BRIEF
Scan the data below and work out how many of its lines contain the word "SerdeLaws". Give only that number.

-- AVAILABLE DATA follows --

Lemma launch_child_witness :
  match demo_run demo_mgr with
  | (w', Ok p) => exists kid im, w_kids w' !! child p = Some kid /\ image kid = Some im /\
      runs_command demo_host demo_config true (bs "/bin/tool") [bs "-x"] (program im :: arguments im) /\
      descriptors im !! 3 = Some (Opened 9, false) /\ descriptors im !! 4 = Some (Opened 3, false) /\
      descriptors im !! 1 = Some (Opened 7, false)
  | _ => False
  end.
Proof.
  pose proof demo_kid as S1. destruct (demo_run demo_mgr) as [w' [p|e]] eqn:E; [|exact S1].
  destruct (launch_child _ _ _ _ (demo_laws _) _ _ _ _ _ _ E demo_open) as (kid & Hk & Hi).
  destruct S1 as [[im Him] _]. rewrite Hk in Him. cbn in Him.
  destruct (Hi im Him) as (H1 & _ & [_ H2 _ _ _ H3]). exists kid, im. split; [exact Hk|].
  split; [exact Him|]. split; [exact H1|]. split; [by apply (H2 0%nat 9 _ true)|]. split; [by apply (H2 1%nat 3 _ true)|].
  by apply (H3 1%nat 7 _ true).
Defined.

Lemma launch_limits_witness :
  match demo_run demo_mgr with
  | (w', Ok p) => exists kid path g, w_kids w' !! child p = Some kid /\ released kid = Some (w_cg w') /\
      cgroup_path p = Some path /\ groups (w_cg w') !! path = Some g /\ procs g = [child p] /\
      (exists im j, image kid = Some im /\ descriptors im !! j = Some (PipeRead SyncPipe, false)) /\
      knobs g !! bs "memory.max" = Some (bs "536870912")
  | _ => False
  end.
Proof.
  pose proof demo_kid as S1. destruct (demo_run demo_mgr) as [w' [p|e]] eqn:E; [|exact S1].
  destruct (launch_limits _ _ _ _ (demo_laws _) _ _ _ _ _ _ E) as (kid & Hk & Hr & Hg).
  destruct S1 as ([im Him] & [c Hc] & [path Hp]). rewrite Hk in Hc, Him. cbn in Hc, Him. rewrite Hc in Hr.
  destruct Hr as (_ & Ec & Hv). destruct (Hv im Him) as (v & _ & Hj). destruct (Hj demo_open) as (j & _ & Hd').
  rewrite Hp in Hg. destruct Hg as (m & st & g & [= <-] & _ & Hg & Hps & Hlim & Hd). exists kid, path, g.
  split; [exact Hk|]. split; [rewrite Hc, Ec; reflexivity|]. split; [exact Hp|]. split; [exact Hg|].
  split; [exact Hps|]. split; [exists im, j; split; [exact Him|exact Hd']|]. destruct Hlim as [_ _ _ _ Hm _ _ _]. apply Hm. reflexivity.
Defined.
Lemma alive_cleanup g x : alive g (waited (hd x)) x ->
  wp (cleanup ck h hh) (fun _ x' => returned (hw x') /\ Forall sent_ok (sent x')) (fun _ _ => False) x.
Proof.
  intros Ha. unfold cleanup. apply wp_bind. unfold wp at 1. cbn [get]. apply wp_bind. unfold wp at 1, on_handle, modify.
  apply wp_bind. unfold wp at 1, over_world. cbn [hw set_hd]. destruct Ha as [A1 [G1 G2] A3 [K1 K2 K3 K4] A5].
  destruct (destroy_cgroup_spec g (hd x) (hw x) G1 G2 K4) as (E1 & E2 & E3 & Hb & _).
  destruct (destroy_cgroup ck (hd x) (hw x)) as [v b1]. cbn [fst] in *.
  apply wp_bind. unfold wp at 1. cbn [hw set_hw]. destruct (remove_tmp_spec (hd x) v) as (F1 & F2 & F3 & F4).
  destruct (remove_tmp h (hd x) v) as [v' b2]. cbn [fst] in *. apply wp_bind, wp_on_world, (alive_drop None).
  pose proof A1 as [= _ C2 _]. split; try done.
  apply (kept_res _ _ _ v'); [apply emit_logged_res|]. split; rewrite ?F2, ?F3, ?F4, ?E2, ?E3; try done.
  - apply (leaves_eq _ _ (hw x)); [congruence|done].
  - rewrite C2. set_solver.
Qed.
End Life.

(** ** From the launch to the end *)

(** The sandbox runs: in its own group processes come and go, all else is as before. *)
Record drift (path : option bytes) (v v' : World) : Prop := {
  dr_fds : w_fds v' = w_fds v;
  dr_kids : w_kids v' = w_kids v;
  dr_dirs : w_dirs v' = w_dirs v;
  dr_others q : path <> Some q -> groups (w_cg v') !! q = groups (w_cg v) !! q;
  dr_group q : path = Some q -> is_Some (groups (w_cg v) !! q) ->
    (is_Some (groups (w_cg v') !! q)) /\ forall x, owns (w_cg v') x q -> forall q', owns (w_cg v') x q' -> q' = q;
}.

Section Lifecycle.
Context {T : Seccomp.Target} (k : DupKernel Desc) (ck : CgKernel) (h : LaunchHost) (hh : HandleHost) (cfg : Config).
Context (HL : LaunchLaws k ck h).

(** One step in the life of the handle: a call by its owner, or the sandbox runs. *)
Inductive lifetime (path : option bytes) : Held -> Held -> Prop :=
| life_signal s x : lifetime path x (signal hh s x).1
| life_wait x : lifetime path x (wait ck h hh x).1
| life_run x v : drift path (hw x) v -> lifetime path x (set_hw v x).

Definition started_held (p : Handle) (w : World) : Held := {| hd := p; forked := false; hw := w; sent := [] |}.

Lemma launched_fresh w mgr cmd args p w' : launched ck h cfg w mgr cmd args p w' -> fresh w p.
Proof. intros [(L1 & L2 & L3) _ _ _ _ _ L7 L8 _ L10]. split; try done. split_and!; try done. lia. Qed.

Lemma launched_alive w mgr cmd args p w' : clean ck h -> launched ck h cfg w mgr cmd args p w' ->
  alive w p (cgroup_path p) (waited p) (started_held p w').
Proof.
  intros [Ht _] [(L1 & L2 & L3) (kid & L4 & _) L5 L6 [_ L7] (L8 & L9 & _) _ [L10 L11] _ _].
  assert (Hb : boxed (w_cg w) (cgroup_path p) (w_cg w')).
  { destruct (cgroup_path p) as [path|]; [|destruct L7 as (Hg & _); rewrite (Hg Ht); by split].
    destruct L7 as (m & st & g & _ & G1 & G2 & G3 & _ & G4 & _). split; [intros q Hq; apply G4; congruence|]. intros q [= <-].
    split; [done|]. split; [by eexists|]. intros x (g' & E & Hin) q (gq & Eq & Hinq). rewrite G2 in E. injection E as <-.
    rewrite G3 in Hin. apply list_elem_of_singleton in Hin as ->. destruct (decide (q = path)) as [->|Hq]; [done|].
    exfalso. apply (L3 q). exists gq. by rewrite <- G4. }
  split; try done; cbn.
  - split; [done|]. intros [path E]. rewrite E in L7. destruct L7 as (m & _ & _ & -> & _). subst. rewrite L8. by eexists.
  - split; try done; [exists kid; by rewrite L9|]. rewrite L6. clear -L10 L11. set_solver.
Qed.

Lemma lifetime_alive w p x x' : fresh w p -> HandleLaws hh w p -> lifetime (cgroup_path p) x x' ->
  alive w p (cgroup_path p) (waited (hd x)) x -> alive w p (cgroup_path p) (waited (hd x')) x'.
Proof.
  intros Hf HH Hl Ha. destruct Hl as [s x|x|x v [D1 D2 D3 D4 D5]].
  - assert (E : waited (hd (signal hh s x).1) = waited (hd x)); [|rewrite E; by apply alive_signal].
    unfold signal, mbind, ST_bind, get. destruct (waited (hd x)) eqn:Ew; [by cbn|]. destruct (pid (hd x) =? 0); [by cbn|].
    unfold send. destruct (pidfd (hd x)); destruct (signal_fails _ _ _ _); by cbn.
  - pose proof (alive_wait ck h hh w p Hf HH x Ha) as H. unfold wp in H.
    destruct (wait ck h hh x) as [x' [s|e]]; cbn; [destruct H as [? ->]; done|by subst].
  - destruct Ha as [A1 A2 A3 [K1 K2 K3 [B1 B2]] A5]. split; try done. split; cbn; rewrite ?D2, ?D3; try done.
    { by apply (leaves_eq _ _ (hw x)). }
    split; [intros q Hq; rewrite D4 by done; by apply B1|]. intros q Hq. destruct (B2 q Hq) as (N & S & _).
    destruct (D5 q Hq S) as [S' Ho]. split_and!; [done|done|]. intros y Hy q' Hq'. rewrite Hq. f_equal. symmetry. by eapply Ho.
Qed.

Lemma lifetimes_alive w p x x' : fresh w p -> HandleLaws hh w p -> rtc (lifetime (cgroup_path p)) x x' ->
  alive w p (cgroup_path p) (waited (hd x)) x -> alive w p (cgroup_path p) (waited (hd x')) x'.
Proof. intros Hf HH Hr. induction Hr; [done|]. intros Ha. by apply IHHr, (lifetime_alive _ _ _ _ Hf HH H). Qed.

(** The two ends of a handle. *)
Definition ended (x x' : Held) : Prop := x' = (drop ck h hh x).1 \/ x' = (cleanup ck h hh x).1.

Lemma launched_ended w mgr cmd args w1 p x x' : launch k ck h mgr cfg cmd args w = (w1, Ok p) -> HandleLaws hh w p -> clean ck h ->
  rtc (lifetime (cgroup_path p)) (started_held p w1) x -> ended x x' ->
  returned w p (hw x') /\ Forall (sent_ok p) (sent x').
Proof.
  intros E HH Hc Hr He. pose proof (launch_run k ck h cfg HL w mgr cmd args) as Hl. unfold wp in Hl. rewrite E in Hl.
  pose proof (launched_fresh _ _ _ _ _ _ Hl) as Hf. pose proof (launched_alive _ _ _ _ _ _ Hc Hl) as Ha.
  apply (lifetimes_alive _ _ _ _ Hf HH Hr) in Ha. destruct He as [->| ->].
  - pose proof (alive_drop ck h hh w p Hf HH Hc _ _ Ha) as H. unfold wp in H. by destruct (drop ck h hh x) as [? []].
  - pose proof (alive_cleanup ck h hh w p Hf HH Hc _ _ Ha) as H. unfold wp in H. by destruct (cleanup ck h hh x) as [? []].
Qed.

(** C3: the end of a sandbox gives back everything. After a launch, any sequence of signals and waits by the owner and
    of runs of the sandbox, and then the end of the handle by [cleanup] or [Drop]: on a host that can remove
    directories and kill control groups, the launcher's descriptors, directories and control groups are those of before the
    launch, and so are its children, the sandbox reaped; at most the proxy, already killed, is still to be reaped. *)
Theorem sandbox_lifecycle w mgr cmd args w1 p x x' : launch k ck h mgr cfg cmd args w = (w1, Ok p) -> HandleLaws hh w p ->
  clean ck h -> rtc (lifetime (cgroup_path p)) (started_held p w1) x -> ended x x' ->
  w_fds (hw x') = w_fds w /\ w_dirs (hw x') = w_dirs w /\ groups (w_cg (hw x')) = groups (w_cg w) /\
  w_kids (hw x') !! child p = None /\
  forall y, w_kids (hw x') !! y = w_kids w !! y \/ (connect_proxy_pid p = Some y /\ y ∈ killed (w_cg (hw x'))).
Proof.
  intros E HH Hc Hr He. destruct (launched_ended _ _ _ _ _ _ _ _ E HH Hc Hr He) as [[R1 R2 R3 R4] _].
  pose proof (launch_run k ck h cfg HL w mgr cmd args) as Hl. unfold wp in Hl. rewrite E in Hl.
  destruct (launched_fresh _ _ _ _ _ _ Hl) as [[F1 _] F2 _ _]. split_and!; try done.
  destruct (R4 (child p)) as [->|[Hp _]]; [done|]. by destruct (F2 _ Hp) as (_ & ? & _).
Qed.

(** C6: to whom signals are addressed. In the life of a sandbox and at its end, every signal is sent through the handle's
    own pidfd; or by number, to the child or the target of its PID namespace before the child is reaped, or to the
    CONNECT proxy before the proxy is reaped; or it is SIGKILL to the process group of the child, without a PID
    namespace. This last one is always sent after the child was reaped, when the number of the group can already
    belong to other processes: the address is the sandbox's, but nothing keeps it so. The processes that the end of the
    control group kills are apart. *)
Theorem signals_owned w mgr cmd args w1 p x x' : launch k ck h mgr cfg cmd args w = (w1, Ok p) -> HandleLaws hh w p ->
  clean ck h -> rtc (lifetime (cgroup_path p)) (started_held p w1) x -> ended x x' ->
  forall s, s ∈ sent x' -> match dest s with
    | ToPidfd fd => pidfd p = Some fd /\ exists b, w_fds w1 !! fd = Some (PidFd (pid p), b)
    | ToPid n => (n = child p \/ n = pid p \/ connect_proxy_pid p = Some n) /\ unreaped s = true
    | ToGroup n => n = child p /\ target_pid p = None /\ signo s = SIGKILL /\ unreaped s = false
    end.
Proof.
  intros E HH Hc Hr He s Hs. destruct (launched_ended _ _ _ _ _ _ _ _ E HH Hc Hr He) as [_ H].
  rewrite List.Forall_forall in H. apply list_elem_of_In, H in Hs. unfold sent_ok in Hs.
  destruct (dest s) as [fd|n|n]; [|done..]. split; [done|]. exists true.
  pose proof (launch_run k ck h cfg HL w mgr cmd args) as Hl. unfold wp in Hl. rewrite E in Hl.
  apply (leaves_in _ _ _ _ _ (la_fds _ _ _ _ _ _ _ _ _ Hl)). unfold handle_res, handle_own, pid. cbn in Hs. rewrite Hs. set_solver.
Qed.
End Lifecycle.

(** ** Events *)

Section Events.
Context (ck : CgKernel) (h : LaunchHost) (hh : HandleHost).

(** The sink takes every event. *)
Definition takes (q : Handle) (sink : AuditSink) : Prop :=
  audit_ctx q = Some sink /\ forall got e, sink_panics sink got e = false.

Lemma emit_logged_events q sink e v : takes q sink -> w_events (emit_logged q e v) = w_events v ++ [e].
Proof. intros [E H]. unfold emit_logged, emit. rewrite E, H. done. Qed.

Lemma emit_lines_events q sink f data v : takes q sink ->
  w_events (emit_lines h q f data v) = w_events v ++ (if h_serde h then omap f (pipe_lines data) else []).
Proof.
  intros Hs. unfold emit_lines. destruct (h_serde h); [|by rewrite app_nil_r]. generalize (omap f (pipe_lines data)). intros l.
  revert v. induction l as [|e l IH]; intros v; [by rewrite app_nil_r|]. cbn [foldl].
  rewrite IH, (emit_logged_events _ _ _ _ Hs), <- app_assoc. done.
Qed.
Lemma carries_serve pid inputs d d' acts : 0 <= d -> Forall input_ok inputs -> dns_serve d inputs = (d', acts) ->
  carries pid (omap written acts) (omap told inputs).
Proof.
  intros Hd Hi. revert d d' acts Hd. induction Hi as [|i l Hi _ IH]; intros d d' acts Hd H; cbn [dns_serve] in H.
  { injection H as <- <-. apply carries_nil. }
  destruct (dns_step d i) as [d1 a1] eqn:E1, (dns_serve d1 l) as [d2 a2] eqn:E2. injection H as <- <-.
  destruct (carries_step pid _ _ _ _ Hd Hi E1) as [Hd1 H1]. pose proof (carries_app pid _ _ _ _ H1 (IH _ _ _ Hd1 E2)) as H.
  rewrite omap_app. cbn [omap list_omap]. by destruct (told i).
Qed.

(** The lines of a pipe that was read to the end. *)
Lemma carries_events pid l nts : carries pid l nts -> omap (dns_event hh pid) (pipe_lines (concat l)) = blocked_query pid <$> nts.
Proof.
  intros (recs & -> & H & <-). f_equal. unfold pipe_lines. rewrite lossy_ascii.
  - rewrite lines_printable by (eapply list.Forall_impl; [exact H|]; intros x [Hx _]; eapply list.Forall_impl; [exact Hx|]; cbn; lia).
    apply List.forallb_filter_id, forallb_forall. intros x Hx. rewrite List.Forall_forall in H.
    apply negb_true_iff, bool_decide_eq_false. by apply H.
  - induction H as [|x recs [Hx _] _ IH]; cbn; [done|]. rewrite <- app_assoc. apply Forall_app; split; [|by constructor].
    eapply list.Forall_impl; [exact Hx|]. cbn. lia.
Qed.
End Trail.

(** C11: from the query to the event: if the bridge's server has answered [inputs], and all it wrote to the pipe is read when
    the launcher waits, then the launcher reports one blocked query, with name and type, for every query whose record was
    written, in the order of arrival, before anything else. The launcher's reader of a record ([serde_json], not part of
    the sources) is assumed to find the members that the writer names ([SerdeLaws]). *)
Theorem dns_queries_reported ck h hh sink x x' st fd inputs d acts chunks :
  SerdeLaws hh -> h_serde h = true -> takes (hd x) sink -> dns_audit_pipe (hd x) = Some fd ->
  Forall input_ok inputs -> dns_serve 0 inputs = (d, acts) ->
  (forall v, pipe_poll hh v fd = PollReady /\ pipe_drain hh v fd = map Bytes chunks ++ [End]) ->
  Forall (fun b => 0 < len b <= 4096) chunks -> concat chunks = concat (omap written acts) ->
  len (concat chunks) <= MAX_AUDIT_DRAIN -> wait ck h hh x = (x', Ok st) ->
  exists rest, w_events (hw x') = w_events (hw x) ++ (blocked_query (pid (hd x)) <$> omap told inputs) ++ rest.
Proof.
  intros HS Hser Hs Hp Hi Hd Hpipe Hch Hcat Hlen Hw.
  destruct (wait_events _ _ _ _ _ _ _ Hs Hw) as (vd & vu & _ & E & _). eexists. rewrite E. do 2 f_equal.
  unfold dns_told. rewrite Hp, Hser. destruct (Hpipe vd) as [-> ->]. cbn [andb negb]. rewrite drain_all by done.
  rewrite app_nil_l, Hcat. apply carries_events, (carries_serve hh HS _ _ 0 d); [lia|done|done].
Qed.

(** A reader of such objects. *)
Definition demo_serde (line : bytes) : option (bytes * bytes) :=
  r ← strip_prefix ([ch "{"] ++ key "domain" ++ [dquote]) line;
  '(d, r) ← split_once dquote r;
  r ← strip_prefix ([ch ","] ++ key "qtype" ++ [dquote]) r;
  '(t, r) ← split_once dquote r;
  if decide (r = [ch "}"]) then Some (d, t) else None.

Definition demo_chunks : list bytes := [take 20 (dns_line demo_query); List.skipn 20 (dns_line demo_query)].

Definition demo_trail_host : HandleHost := {|
  signal_fails _ _ _ := false; wait_status _ _ := Some 0; members _ _ := [];
  pipe_poll _ _ := PollReady; pipe_drain _ _ := map Bytes demo_chunks ++ [End];
  serde_dns := demo_serde; serde_unotify _ := None;
|}.

Lemma plain_no_quote s : forallb json_plain s = true -> Forall (fun x => x <> dquote) s.
Proof. rewrite forallb_forall. intros H. apply List.Forall_forall. intros c Hc. specialize (H c Hc). unfold json_plain in H. lia. Qed.

Lemma demo_serde_laws : SerdeLaws demo_trail_host.
Proof.
  split; cbn [serde_dns demo_trail_host].
  - intros d t line Hd Ht E.
    assert (line = ([ch "{"] ++ key "domain" ++ [dquote]) ++ d ++ dquote :: ([ch ","] ++ key "qtype" ++ [dquote]) ++ t ++ dquote :: [ch "}"]) as ->.
    { apply (app_inj_tail line _ 10 10). rewrite <- E. unfold audit_record. by repeat (progress (rewrite <- ?app_assoc; cbn [app])). }
    unfold demo_serde. rewrite strip_prefix_app. cbn [mbind option_bind].
    rewrite (proj2 (split_once_Some dquote _ d _)) by (split; [done|by apply plain_no_quote]). cbn [mbind option_bind].
    rewrite strip_prefix_app. cbn [mbind option_bind].
    rewrite (proj2 (split_once_Some dquote _ t _)) by (split; [done|by apply plain_no_quote]). done.
  - intros n line E. assert (line = [ch "{"] ++ key "dropped" ++ dec n ++ [ch "}"]) as ->; [|done].
    apply (app_inj_tail line _ 10 10). rewrite <- E. unfold dropped_record. by rewrite <- !app_assoc.
Qed.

-- AVAILABLE DATA concluded --

WRITTEN ANSWER
3